DONALDSONVILLE — Volunteers working with a state program to prepare the city for economic development are making strides in addressing Donaldsonville’s urgent needs, the project’s manager said.
“We’ve accomplished a lot of things, but we still have a lot of work to do,” Robyn Penn Delaney told the City Council.
Delaney, along with the Donaldsonville project’s committee members, this week presented their strategic plan to the council, along with a vision statement titled, “Donaldsonville — A Community with a Past and a Plan for the Future.”
The plan sets short- and long-term goals for strategies in marketing and communication, economic development, community facilities, education and work force, quality of life and government services and organizations.
One issue the committee is working to address is school truancy, Delaney said.
The group’s education subcommittee has worked with the Ascension Parish Sheriff’s Office, the Ascension Parish School Board and a local judge to improve attendance at public schools.
The committee is looking to rebrand the city visually, Delaney said, including development of a new official logo.
“We want to make the city more visible on billboards, letterheads and more,” she said. “This will help get the word out that Donaldsonville is moving forward.”
The city’s website, Delaney said, needs to be revised because it is an important portal into the city for possible new businesses and residents as well as the city’s current residents.
“It needs a lot of updating,” she said. “We want to make it more user-friendly and upload a lot of the city forms. That way, when people want to come and start businesses, they can access the forms from wherever they are, fill them out and bring them to City Hall.”
The city is working with the Donaldsonville Chamber of Commerce to improve the website through a program that would allow access to more municipal services online, Mayor Leroy Sullivan Sr. said.

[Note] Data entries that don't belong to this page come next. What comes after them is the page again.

Lemma lacks_NilZero_string_of_uint (d : Decimal.uint) :
  lacks ")" (NilZero.string_of_uint d) = true.
Proof.
  destruct d; unfold NilZero.string_of_uint;
    [reflexivity | apply lacks_string_of_uint ..].
Qed.

Lemma lacks_pct_d (z : Z) : lacks ")" (pct_d z) = true.
Proof.
  unfold pct_d. destruct z as [| p | p]; simpl; [reflexivity | |];
    apply lacks_NilZero_string_of_uint.
Qed.

Lemma pct_d_inj (k k' : Z) : pct_d k = pct_d k' -> k = k'.
Proof.
  unfold pct_d. intros Heq. apply DecimalZ.to_int_inj.
  assert (Hnn : forall z, Z.to_int z <> Decimal.Pos Decimal.Nil
                          /\ Z.to_int z <> Decimal.Neg Decimal.Nil).
  { intros [| p | p]; simpl; split; try discriminate;
      intros [= Hp]; exact (Unsigned.to_uint_nonnil p Hp). }
  destruct (Hnn k) as [Hk1 Hk2]. destruct (Hnn k') as [Hk1' Hk2'].
  pose proof (NilZero.isi _ Hk1 Hk2) as Hi.
  rewrite Heq, (NilZero.isi _ Hk1' Hk2') in Hi. congruence.
Qed.

(** The message determines the factor and the time length it was
    formatted from. *)
Lemma scrunch_msg_inj (k n k' n' : Z) :
  scrunch_msg k n = scrunch_msg k' n' -> k = k' /\ n = n'.
Proof.
  unfold scrunch_msg. intros Heq.
  apply append_cancel_l in Heq.
  change (pct_d k ++ String ")"
            (" must divide native time block size (" ++ pct_d n ++ ")")
          = pct_d k' ++ String ")"
            (" must divide native time block size (" ++ pct_d n' ++ ")"))%string
    in Heq.
  apply split_unique in Heq as [Hk Heq]; try apply lacks_pct_d.
  apply append_cancel_l in Heq.
  change (pct_d n ++ String ")" "" = pct_d n' ++ String ")" "")%string in Heq.
  apply split_unique in Heq as [Hn _]; try apply lacks_pct_d.
  split; apply pct_d_inj; assumption.
Qed.

(** ** [get_next_block] *)

Section Engine.

Context {T S : Type} `{DType T} `{Source T S}.

(** [get_next_block] once the block is fetched and sliced. *)
Lemma get_next_block_after_slice (self : DataSource) (s s' : S) (t0 : float)
    (blk d : ndarray T) (fr : list float) (sl : pyslice) :
  get_next_block_native s = (Ok (t0, blk), s') ->
  _freq_native_and_slice self = Ok (fr, sl) ->
  getitem blk sl = Ok d ->
  get_next_block self s =
    (if _scrunch self =? 1 then Ok (t0, d) else
     match shape_at d 1 with
     | Raise e => Raise e
     | Ok ntime =>
         if _scrunch self =? 0 then Raise ZeroDivisionError else
         if negb (ntime mod _scrunch self =? 0)
         then Raise (NotImplementedError (scrunch_msg (_scrunch self) ntime))
         else
           match set_shape d (map Z.of_nat (take 1 (shape d))
                                ++ [ntime / _scrunch self; _scrunch self]) with
           | Raise e => Raise e
           | Ok d3 =>
               match mean d3 with
               | Raise e => Raise e
               | Ok m =>
                   Ok ((t0 + delta_t self
                             * (1 - 1 / float_of_int (_scrunch self)) / 2)%float,
                       astype_array m)
               end
           end
     end, s').
Proof.
  intros Hnat Hsl Hget.
  unfold get_next_block, bind, lift, ret, raise.
  rewrite Hnat, Hsl, Hget.
  destruct (_scrunch self =? 1); [reflexivity |].
  destruct (shape_at d 1); [| reflexivity].
  destruct (_scrunch self =? 0); [reflexivity |].
  destruct (negb _); [reflexivity |].
  destruct (set_shape _ _); [| reflexivity].
  destruct (mean _); reflexivity.
Qed.

Lemma shape_at_time (d : ndarray T) (nr nt : nat) :
  wf2 d nr nt -> shape_at d 1 = Ok (Z.of_nat nt).
Proof. intros [Hs _]. unfold shape_at. rewrite Hs. reflexivity. Qed.

(** A factor above one that does not divide the time length of the sliced
    block. *)
Lemma get_next_block_indivisible (self : DataSource) (s s' : S) (t0 : float)
    (blk : ndarray T) (nf nt : nat) (sl : pyslice) :
  delivers self s t0 blk nf nt sl s' ->
  _scrunch self <> 0 -> _scrunch self <> 1 ->
  Z.of_nat nt mod _scrunch self <> 0 ->
  get_next_block self s =
    (Raise (NotImplementedError (scrunch_msg (_scrunch self) (Z.of_nat nt))),
     s').
Proof.
  intros (Hnat & Hw & fr & Hsl) Hk0 Hk1 Hmod.
  destruct (getitem_wf2 blk nf nt sl Hw) as (d & Hget & Hwd & _).
  rewrite (get_next_block_after_slice self s s' t0 blk d fr sl Hnat Hsl Hget).
  rewrite (shape_at_time d _ nt Hwd).
  destruct (Z.eqb_spec (_scrunch self) 1) as [| _]; [contradiction |].
  destruct (Z.eqb_spec (_scrunch self) 0) as [| _]; [contradiction |].
  destruct (Z.eqb_spec (Z.of_nat nt mod _scrunch self) 0) as [| _];
    [contradiction |].
  reflexivity.
Qed.

(** A factor above one that divides it. *)
Lemma get_next_block_divisible (self : DataSource) (s s' : S) (t0 : float)
    (blk : ndarray T) (nf nt : nat) (sl : pyslice) :
  delivers self s t0 blk nf nt sl s' ->
  1 < _scrunch self ->
  Z.of_nat nt mod _scrunch self = 0 ->
  exists d out,
    getitem blk sl = Ok d /\
    get_next_block self s =
      (Ok ((t0 + delta_t self
                 * (1 - 1 / float_of_int (_scrunch self)) / 2)%float, out),
       s') /\
    wf2 out (snd (slice_bounds sl nf) - fst (slice_bounds sl nf))
        (nt / Z.to_nat (_scrunch self)) /\
    forall c j,
      (c < snd (slice_bounds sl nf) - fst (slice_bounds sl nf))%nat ->
      (j < nt / Z.to_nat (_scrunch self))%nat ->
      exists w,
        length w = Z.to_nat (_scrunch self) /\
        (forall i, (i < Z.to_nat (_scrunch self))%nat ->
           get2 blk (fst (slice_bounds sl nf) + c)
                (j * Z.to_nat (_scrunch self) + i) = w !! i) /\
        get2 out c j = Some (astype (np_mean w)).
Proof.
  intros (Hnat & Hw & fr & Hsl) Hk Hmod.
  destruct (getitem_wf2 blk nf nt sl Hw) as (d & Hget & Hwd & Hrows).
  destruct (scrunch_array d _ nt (_scrunch self) Hwd ltac:(lia) Hmod)
    as (d3 & m & Hset & Hmean & Hwo & Hval).
  exists d, (astype_array m). split; [exact Hget |]. split.
  - rewrite (get_next_block_after_slice self s s' t0 blk d fr sl Hnat Hsl Hget).
    rewrite (shape_at_time d _ nt Hwd).
    destruct (Z.eqb_spec (_scrunch self) 1) as [| _]; [lia |].
    destruct (Z.eqb_spec (_scrunch self) 0) as [| _]; [lia |].
    destruct (Z.eqb_spec (Z.of_nat nt mod _scrunch self) 0) as [_ |];
      [| contradiction].
    simpl negb. cbv iota. rewrite Hset, Hmean. reflexivity.
  - split; [exact Hwo |].
    intros c j Hc Hj.
    destruct (Hval c j Hc Hj) as (w & Hlen & Hwin & Hout).
    exists w. split; [exact Hlen |]. split; [| exact Hout].
    intros i Hi. rewrite <- (Hwin i Hi). symmetry. apply Hrows. exact Hc.
Qed.

End Engine.


Section Claims.

Context {T S : Type} `{DType T} `{Source T S}.



(** C4. A scrunch factor [k > 1] that does not divide the time length of
    the block makes [get_next_block] raise [NotImplementedError] (the
    specification's [IndivisibleScrunchError]) with the message formatted
    from the factor and the time length, and the message determines both.
    With eight time samples a factor of three raises it with [(3, 8)], and a
    factor of four returns exactly two samples per channel. *)
Theorem get_next_block_indivisible_scrunch (self : DataSource) (s s' : S)
    (t0 : float) (blk : ndarray T) (nf nt : nat) (sl : pyslice) :
  delivers self s t0 blk nf nt sl s' ->
  (1 < _scrunch self ->
   Z.of_nat nt mod _scrunch self <> 0 ->
   get_next_block self s =
     (Raise (NotImplementedError
               (scrunch_msg (_scrunch self) (Z.of_nat nt))), s') /\
   forall k' n',
     scrunch_msg (_scrunch self) (Z.of_nat nt) = scrunch_msg k' n' ->
     _scrunch self = k' /\ Z.of_nat nt = n') /\
  (nt = 8%nat -> _scrunch self = 3 ->
   get_next_block self s =
     (Raise (NotImplementedError
        "Scrunch factor (3) must divide native time block size (8)"), s')) /\
  (nt = 8%nat -> _scrunch self = 4 ->
   exists t0' out,
     get_next_block self s = (Ok (t0', out), s') /\
     shape out
       = [(snd (slice_bounds sl nf) - fst (slice_bounds sl nf))%nat; 2%nat]).
Proof.
  intros Hd. split; [| split].
  - intros Hk Hmod. split; [| intros k' n'; apply scrunch_msg_inj].
    apply (get_next_block_indivisible self s s' t0 blk nf nt sl);
      try assumption; lia.
  - intros -> Hk.
    rewrite (get_next_block_indivisible self s s' t0 blk nf 8 sl Hd);
      rewrite Hk; try reflexivity; try discriminate.
  - intros -> Hk.
    destruct (get_next_block_divisible self s s' t0 blk nf 8 sl Hd)
      as (_ & out & _ & Hrun & [Hs _] & _);
      try (rewrite Hk; reflexivity).
    eexists; exists out. split; [exact Hrun |].
    rewrite Hs, Hk. reflexivity.
Qed.

End Claims.

Section ClaimsTime.

Context {T S : Type} `{DType T} `{Source T S}.

(** C2. Whenever [get_next_block] returns, the [t0] it returns is the
    native [t0] when the scrunch factor [k] is one, and the native [t0]
    plus [delta_t_native * k * (1 - 1/k) / 2] when [k > 1]; it returns for
    no other factor. *)
Theorem get_next_block_t0 (self : DataSource) (s s1 s' : S)
    (t0 t0' : float) (blk out : ndarray T) :
  get_next_block_native s = (Ok (t0, blk), s1) ->
  get_next_block self s = (Ok (t0', out), s') ->
  let k := _scrunch self in
  (k = 1 /\ t0' = t0) \/
  (1 < k /\
   t0' = (t0 + _delta_t_native self * float_of_int k
                 * (1 - 1 / float_of_int k) / 2)%float).
Proof.
  intros Hnat Hrun k.
  destruct (_freq_native_and_slice self) as [[fr sl] | e] eqn:Hsl.
  2:{ unfold get_next_block, bind, lift in Hrun.
      rewrite Hnat, Hsl in Hrun. discriminate. }
  destruct (getitem blk sl) as [d | e] eqn:Hget.
  2:{ unfold get_next_block, bind, lift in Hrun.
      rewrite Hnat, Hsl, Hget in Hrun. discriminate. }
  rewrite (get_next_block_after_slice self s s1 t0 blk d fr sl Hnat Hsl Hget)
    in Hrun.
  fold k in Hrun.
  destruct (Z.eqb_spec k 1) as [Hk1 | Hk1].
  { left. split; [exact Hk1 | congruence]. }
  destruct (shape_at d 1) as [ntime | e]; [| discriminate].
  destruct (Z.eqb_spec k 0) as [Hk0 | Hk0]; [discriminate |].
  destruct (negb _); [discriminate |].
  destruct (set_shape _ _) as [d3 | e] eqn:Hset; [| discriminate].
  destruct (mean d3) as [m | e]; [| discriminate].
  right. split.
  - unfold set_shape in Hset.
    destruct (forallb _ _) eqn:Hnn; [| discriminate].
    rewrite forallb_app in Hnn. apply andb_prop in Hnn as [_ Hnn].
    simpl in Hnn. rewrite !andb_true_iff in Hnn.
    destruct Hnn as (_ & Hnn & _). apply Z.leb_le in Hnn. lia.
  - inversion Hrun. unfold delta_t. reflexivity.
Qed.

(** C5. With a scrunch factor of one, [get_next_block] is
    [get_next_block_native] followed by the frequency selection alone: the
    same result, the same error and the same state of the source. *)
Theorem get_next_block_unscrunched (self : DataSource) (s : S) :
  _scrunch self = 1 ->
  get_next_block self s = get_next_block_sliced_only self s.
Proof.
  intros Hk.
  unfold get_next_block, get_next_block_sliced_only, slice_only,
    bind, lift, ret.
  destruct (get_next_block_native s) as [[[t0 blk] | e] s']; [| reflexivity].
  destruct (_freq_native_and_slice self) as [[fr sl] | e]; [| reflexivity].
  simpl. destruct (getitem blk sl) as [d | e]; [| reflexivity].
  rewrite Hk. reflexivity.
Qed.

(** C8. An exception of [get_next_block_native], [StopIteration] among
    them, is the outcome of [get_next_block] as it is: same exception, same
    state, whatever the passband and the scrunch factor, and no block. The
    [NotImplementedError] of an indivisible scrunch reaches the caller the
    same way. *)
Theorem get_next_block_propagates (self : DataSource) (s s' : S) :
  (forall e,
     get_next_block_native s = (Raise e, s') ->
     get_next_block self s = (Raise e, s')) /\
  (get_next_block_native s = (Raise StopIteration, s') ->
   get_next_block self s = (Raise StopIteration, s')) /\
  (forall t0 blk nf nt sl,
     delivers self s t0 blk nf nt sl s' ->
     1 < _scrunch self ->
     Z.of_nat nt mod _scrunch self <> 0 ->
     get_next_block self s =
       (Raise (NotImplementedError
                 (scrunch_msg (_scrunch self) (Z.of_nat nt))), s')).
Proof.
  assert (Hany : forall e,
             get_next_block_native s = (Raise e, s') ->
             get_next_block self s = (Raise e, s')).
  { intros e Hnat. unfold get_next_block, bind. rewrite Hnat. reflexivity. }
  split; [exact Hany |]. split; [apply Hany |].
  intros t0 blk nf nt sl Hd Hk Hmod.
  apply (get_next_block_indivisible self s s' t0 blk nf nt sl);
    try assumption; lia.
Qed.

End ClaimsTime.

(** ** Binary64 arithmetic *)

Lemma SFadd_comm (p e : Z) (x y : spec_float) : SFadd p e x y = SFadd p e y x.
Proof.
  destruct x as [sx | sx | | sx mx ex], y as [sy | sy | | sy my ey];
    simpl; try reflexivity; try (destruct sx, sy; reflexivity).
  rewrite (Z.min_comm ey ex). f_equal. apply Z.add_comm.
Qed.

By early 2013, Delaney said, the committee wants to have overgrown vegetation cleared from the banks of Bayou Lafourche and the bank of the Mississippi River in the city.
“We have a beautiful bayou out there, and the banks are overgrown with weeds right now,” she said, adding that the Bayou Lafourche Freshwater District and the Ascension Parish Sheriff’s Office have agreed to assist in clearing the overgrowth.
Delaney said that high Mississippi River levels last year brought many sightseers to the city’s recently renovated waterfront.
“We have someone working to get a permit from the U.S. Army Corps of Engineers, possibly at no cost to the city, to keep the grass and weeds trimmed there,” she said. “We want to accentuate the river as well as the levee.”
Delaney stressed the importance of making the most of the city’s relationship with the Ascension Economic Development Corp.
“We have a lot of businesses that are interested in coming into town, and we know that we don’t have the money available that we should to help them,” she said. “AEDC said they would be happy to assist us with a lot of economic-development projects at a reasonable cost or, in some cases, at no cost. We just have to ask.”
The city budgets $7 million per year to Donaldsonville’s economic development committee.
Delaney said while the group is grateful for the funding, it needs more dollars to put toward planned projects.
Delaney said she would bring the group’s current budget before the council next month, so that council members may determine whether additional funding is possible.
City residents, government officials and business leaders making up the development committee are working in conjunction with the state’s Louisiana Development Ready Communities program.
The state development program providing guidance to Delaney’s committee is designed to encourage and support communities in becoming development-ready, competitive and “open for business” by setting up community and economic development plans, according to Louisiana Economic Development’s website.
The program offers benefits such as developing an understanding of community needs and issues, helping prepare road maps to address community needs and measure accomplishments, and customizing training and data availability.